Сколько раз государь хотел следствие по растратам светлейшего до конца довести, государыня мешала. Так просила, так просила — отказать не мог. Последний раз из-за похорон царевича Петра Петровича младшего.
Светлейший... Один раз решилась — Петра Андреевича спросила, не меншиковских ли врагов дело. Посмотрел: сколько раз говорил, державой бы тебе, цесаревна, управлять. Значит, согласился.
Декабрь весь тихо промёл. Государь с бумагами отчётными разбирался. Нет-нет к себе звал: сама посмотри, как что делается.
Болезнь подкралась неожиданно. Первая. И последняя. Никогда не лежал в постели. Никогда всерьёз не принимал врачей. Всё походя.
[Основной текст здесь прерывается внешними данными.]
(** While the table is not replaced, it holds the last push of every key. *)
Lemma reports_apart ds : ∀ last, (size last + length ds ≤ Z.to_nat 10000)%nat →
  (∀ x t, x ∈ reports ds last → last !! report_key (fst x) = Some t → minute ≤ snd x - t) ∧
  StronglySorted apart (reports ds last).
Proof.
  induction ds as [|[d now] ds IH]; intros last Hn; [split; [intros x t Hx; by apply not_elem_of_nil in Hx|constructor]|].
  cbn [reports length] in *. unfold report.
  destruct (match last !! report_key d with Some t => now - t <? minute | None => false end) eqn:Et; [apply IH; lia|].
  rewrite (proj2 (Z.ltb_ge 10000 _)) by lia.
  pose proof (map_size_insert_le last (report_key d) now) as Hsz.
  destruct (IH (<[report_key d := now]> last)) as [Ha Hs]; [lia|]. split.
  - intros x t [->|Hx]%elem_of_cons Hl; cbn [fst snd] in *.
    + rewrite Hl in Et. lia.
    + destruct (base.decide (report_key (fst x) = report_key d)) as [Ek|Ek].
      * specialize (Ha x now Hx). rewrite Ek, lookup_insert_eq in Ha. specialize (Ha eq_refl).
        rewrite Ek in Hl. rewrite Hl in Et. pose proof minute_pos. lia.
      * apply (Ha x t Hx). by rewrite lookup_insert_ne.
  - constructor; [done|]. apply List.Forall_forall. intros y Hy%list_elem_of_In Hk. cbn [fst snd] in *.
    apply (Ha y now Hy). by rewrite <- Hk, lookup_insert_eq.
Qed.

(** ** Lemmas: the settings *)

Definition w_start : world := World new_manager ∅ None.
Definition run_calls (cs : list call) (w : world) : world := foldl run_call w cs.

Lemma run_calls_settings cs : let w := run_calls cs w_start in
  keeps cs (w_manager w) ∧ w_pending w = ∅ ∧ w_engines w = settings cs.
Proof.
  induction cs as [|c cs (Hk & Hp & He)] using rev_ind; [split; [apply keeps_new|done]|].
  unfold run_calls in *. rewrite foldl_snoc. set (w := foldl run_call w_start cs) in *. cbv zeta in *.
  pose proof (keeps_locked cs (w_manager w) c Hk) as Hk'. pose proof (gated_settings _ _ Hk') as Hs.
  pose proof (locked_enforces c (w_manager w)) as Hl. unfold run_call.
  destruct (locked c (w_manager w)) as [m p]; cbn [fst snd w_manager w_pending w_engines] in *.
  split_and!; [done..|]. rewrite <- Hl in Hs. rewrite <- Hs. destruct p as [p|]; [done|]. rewrite He.
  destruct (settings cs) as [q|] eqn:Eq; [|done]. exfalso.
  symmetry in Hs. apply settings_start in Hs. rewrite latest_base_snoc in Hs.
  destruct c; try done. unfold settings in Eq. by rewrite Hs in Eq.
Qed.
Всё между прочим. От любой лихорадки лечился солёными огурцами. Бог весть, по чьему совету приказывал привязывать к голым подошвам нарезанные пластами солёные огурцы. Жар спадал, а с ним и болезнь отступала. От головной боли привязывал к сгибу кистей рук тёртый чеснок пополам с солью в скорлупе грецкого ореха. Через десять минут приказывал отвязывать: боль утихала.
Матушка рассказывала о рецептах, потому что когда-то сама всё делала государю. Позже пришли врачи. Что было на этот раз, не знала. Государыне вход в отцовскую опочивальню был закрыт. Её видеть батюшка не хотел. Лизанька боялась всех больных. Старшую цесаревну не звали. Приходила сама, отговаривались сном государя.
— Аньхен, ты слышала, государь батюшка третий день не встаёт с постели, Маврушка доведалась — боли у батюшки начались.
— Я пойду к врачу. Немедля!
— Тебя не пустят, сестрица. Маврушка видела, как они плотно прикрывают к государю батюшке дверь.
— Но мы же должны. Нельзя так, Лизьхен, нельзя!
— Государыня цесаревна, шёл мимо, осмелился обеспокоить своим визитом.
— Пётр Андреевич, сам Бог вас послал. Вы от государя? Как он? Что с ним? Говорите же, Пётр Андреевич, говорите!
— Сказать-то нечего, Анна Петровна. Врачи полагают, приступ каменной болезни.
— Но ведь у него уже так бывало, не правда ли? И проходило. Проходило же, Пётр Андреевич? Но почему вы молчите?
— Мне трудно вас утешить, государыня цесаревна. Не то что приступ силён. День ото дня сильнее становится.
— Это необычно, Пётр Андреевич?
— Дохтур говорит, по-разному бывает.
Добилась своего — вошла. Задух тяжкий. Свечей много — окошки занавешены. Спросила потом, почему? Отвечали, как приступ начнётся, стоны на улице через двойные рамы слышны. Вот окна войлоками и законопатили.
Мостовую перед дворцом соломой устлали — больного бы шагами да экипажами не тревожить. Макаров плечами пожал: сами поймут, что ходить им под окнами ни к чему.
К постели подойти не разрешили — всё равно, мол, в забытье государь. Не согласилась: хоть руку поцеловать. А государь глаза приоткрыл. Губами бескровными чуть пошевелил: «Аннушка...»
— Здесь я, здесь, государь батюшка. Прикажешь, ни на минуту не отойду. На полу спать буду. Только кивни, никто меня отсюда не выгонит. Только кивни!
Глаза закрыл. А губы опять: «Аннушка...» Сказать что хочет, помощи какой ищет. Владыка Федос под руку прихватил: «Ступай с Богом, государыня цесаревна. Благословил тебя родитель, государыня цесаревна. Благословил тебя родитель, а больше не мешай ему. Ступай».
Рука большая. Сильная. Глаза что твои льдинки. «Негоже тебе тут оставаться. Государю и без тебя трудно».
Вышла. К притолоке прислонилася. Слёзы кипят, кипят, глаза обжигают. Руки не поднять.
— Ваше высочество, вы разрешите проводить вас в ваши покои. Герцог! А он-то здесь к чему. Со всеми поклонами обменивается, перешёптывается.
— Вы узнали что-нибудь о завещании, ваше высочество? Самое время добиться ответа.
Опять. За горло схватило. И с таким всю жизнь прожить? Господи!
— Неужели и эта попытка оказалась бесполезной? Боюсь, если так пойдёт, инициатива перейдёт к Меншикову и тогда...
Рухнула как подкошенная. На пол. Ледяной. Воском закапанный.
«Государь!! Батюшка! Родимый ты мой...» Пальцы в простыню впились. Измятую. В пятнах.